A new solution is gaining momentum for chronic pain, no pills needed

Living with chronic pain can mean difficulty getting out of bed in the morning, going to work, just going grocery shopping, can be a challenge. When you can't fix the pain, you have to manage it.

Doctors want you to know you might not have to take pills to be pain free. 

Millions of Americans are in chronic pain and rely on a daily dose of pain killing medication to help them function. As we learn more about the risks that come with pain meds, there's a pain treatment option that's gaining momentum. Think of it like this. 

"When you hit your elbow, the first thing you do is rub it and when you do that you're stimulating the touch fibers which are larger than the pain fibers and they subsequently will block the pain," said Michael Sikorsky, an anesthesiologist at Beaumont Health.

Stopping your brain from getting pain signals is what this device does.  

It's an implantable device that sends an electric pulse to derail that pain signal. The technology is called electroceuticals.

"It's like a pacemaker for the nerve and it overrides pain signals coming to the nerve and allows us to send signals through that nerve that the brain doesn't perceive as pain," said Ken Peters, the chief of urology at the Beaumont Health Center

It's minimally invasive, using small incisions, and doctors have seen it work in many different pain situations. 

“As a urologist I use it for chronic pelvic pain which one in nine women suffer from and many men suffer from," Peters said. "But also knee pain, back pain, leg pain, shoulder pain, it can really be put pretty much anywhere.” 

The goal is to reduce dependence on pills. But even when it works, it's not an overnight magic solution. 

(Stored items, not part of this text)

(** X11.  [removeCurtain] hides the first visible curtain of the grid and
    touches nothing else: if the card at position [i] has its curtain
    visible and no card before it has, the result is the grid with the
    curtain of [i] hidden, every other position (a later card with a visible
    curtain included) as it was.  A grid with no visible curtain is
    returned as it is.  So the number of visible curtains goes down by one,
    staying at zero, and the grid keeps its length. *)
Theorem removeCurtain_hides_one (g : list Meme) :
  (∀ i m,
     g !! i = Some m -> toggleVisibility m = true ->
     (∀ j y, (j < i)%nat -> g !! j = Some y -> toggleVisibility y = false) ->
     removeCurtain g = alter (setToggleVisibility false) i g
     ∧ removeCurtain g !! i = Some (setToggleVisibility false m)
     ∧ ∀ j, j ≠ i -> removeCurtain g !! j = g !! j)
  ∧ (noneArmed g -> removeCurtain g = g)
  ∧ armedCount (removeCurtain g) = pred (armedCount g)
  ∧ length (removeCurtain g) = length g.
Proof.
  split; [|split; [|split]].
  - intros i m Hi Am Hfirst.
    assert (Hfind : list_find (λ m, toggleVisibility m = true) g = Some (i, m)).
    { apply list_find_Some. split; [done|]. split; [done|].
      intros j y Hj Hlt Hy. rewrite (Hfirst j y Hlt Hj) in Hy. discriminate. }
    assert (Heq : removeCurtain g = alter (setToggleVisibility false) i g).
    { unfold removeCurtain, querySelectorCurtain. by rewrite Hfind. }
    rewrite Heq. split; [done|]. split.
    + by rewrite list_lookup_alter_eq, Hi.
    + intros j Hj. by apply list_lookup_alter_ne.
  - intros Hnone. apply armedCount_zero in Hnone.
    rewrite removeCurtain_disarms by lia. by apply disarm_noneArmed.
  - apply removeCurtain_count_pred.
  - apply removeCurtain_length.
Qed.
(** Every document holds no reference or one that an open returned; a
    task not yet worked carries none, a worked one carries what its open
    returned. *)
Record provenance (w : World) : Prop := mkProvenance {
  prov_wrapped : Forall (fun d => from_open (hdt d)) (wrapped w);
  prov_queued : Forall (request_from_open true) (queued w);
  prov_finished : Forall (request_from_open false) (finished w)
}.

(** The task [CreateAsync] builds. *)
Definition created (args : Arguments) : CreateArgs :=
  {| filename := Utf8 (arg args 0); c_hdt := None; error := "";
     c_callback := arg args 1 |}.

(** The task [SearchAsync] builds. *)
Definition searched (this : nat) (args : Arguments) : SearchArgs :=
  {| hdtDocument := this; subject := Utf8 (arg args 0);
     predicate := Utf8 (arg args 1); object := Utf8 (arg args 2);
     s_callback := arg args 3; triples := [] |}.

(** The buffers of the three temporaries, once they are dead. *)
Definition spent (args : Arguments) (bufs : list (option string))
  : list (option string) :=
  let n := length bufs in
  <[n := None]> (<[S n := None]> (<[S (S n) := None]>
    (((bufs ++ [Some (Utf8 (arg args 0))]) ++ [Some (Utf8 (arg args 1))])
       ++ [Some (Utf8 (arg args 2))]))).

(** The boundary record of a triple. *)
Definition record (t : TripleString) : Value :=
  VObject [("subject", VString (getSubject t));
           ("predicate", VString (getPredicate t));
           ("object", VString (getObject t))].

(** No character buffer at or after address [n] is alive. *)
Definition dead_from (n : nat) (bufs : list (option string)) : Prop :=
  forall p s, n <= p -> bufs !! p <> Some (Some s).

(** The requests the loop still holds. *)
Definition pending (w : World) : nat := length (queued w) + length (finished w).

(** [h] is a reference that [mapIndexedHDT] returned. *)
Definition from_library (h : HDT) : Prop :=
  exists path, mapIndexedHDT path = Returns (Some h).

(** A request as it is submitted: no reference, no error message, no
    triples. *)
Definition pristine (request : uv_work_t) : Prop :=
  match request with
  | CreateRequest data => c_hdt data = None /\ error data = ""
  | SearchRequest data => triples data = []
  end.

(** A search request holds the triples that the store's search returned
    for the request's own pattern, on a reference that an open returned. *)
Definition answered (request : uv_work_t) : Prop :=
  match request with
  | CreateRequest _ => True
  | SearchRequest data =>
      exists h it,
        from_library h /\
        search h (subject data) (predicate data) (object data) = Returns it /\
        triples data = it
  end.

(** An open request does not carry both a reference and an error message. *)
Definition settled (request : uv_work_t) : Prop :=
  match request with
  | CreateRequest data => c_hdt data = None \/ error data = ""
  | SearchRequest _ => True
  end.

End Binding.

(** * A concrete store *)

(** A store library with one good file, holding the triples [(a,b,c)] and
    [(a,b,d)], and one file whose index fails when searched. *)
Module Demo.

Definition abc : TripleString := mkTripleString "a" "b" "c".
Definition abd : TripleString := mkTripleString "a" "b" "d".

Definition matches (pattern term : string) : bool :=
  bool_decide (pattern = "") || bool_decide (pattern = term).

Definition selects (s p o : string) (t : TripleString) : bool :=
  matches s (getSubject t) && matches p (getPredicate t) && matches o (getObject t).

#[export] Instance library : HdtLibrary := {|
  HDT := nat;
  mapIndexedHDT path :=
    if bool_decide (path = "test.hdt") then Returns (Some 0)
    else if bool_decide (path = "broken.hdt") then Returns (Some 1)
    else Throws (CString "Could not open file");
  search h s p o :=
    match h with
    | 0 => Returns (List.filter (selects s p o) [abc; abd])
    | _ => Throws (CString "Corrupt index")
    end
|}.

#[export] Instance v8 : V8 := {|
  Utf8 v :=
    match v with
    | VString s => s
    | VUndefined => "undefined"
    | VNull => "null"
    | VBoolean true => "true"
    | VBoolean false => "false"
    | _ => "[object Object]"
    end
|}.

The stimulators, the electrocueicals, they will alleviate the discomfort, but then we need to work on improving your strength pain, we need to work on how chronic pain has affected your relationship with your loved ones. How has pain affected what you feel you can do?" said Sikorsky. "As we reduce the pain, the key is getting them back to a normal level of activity."

How long does the implant last? It depends on where the pain is, and what the best device is. There's a free event on April 30 at Beaumont Royal Oak. It's all about avoiding opioids for pain management.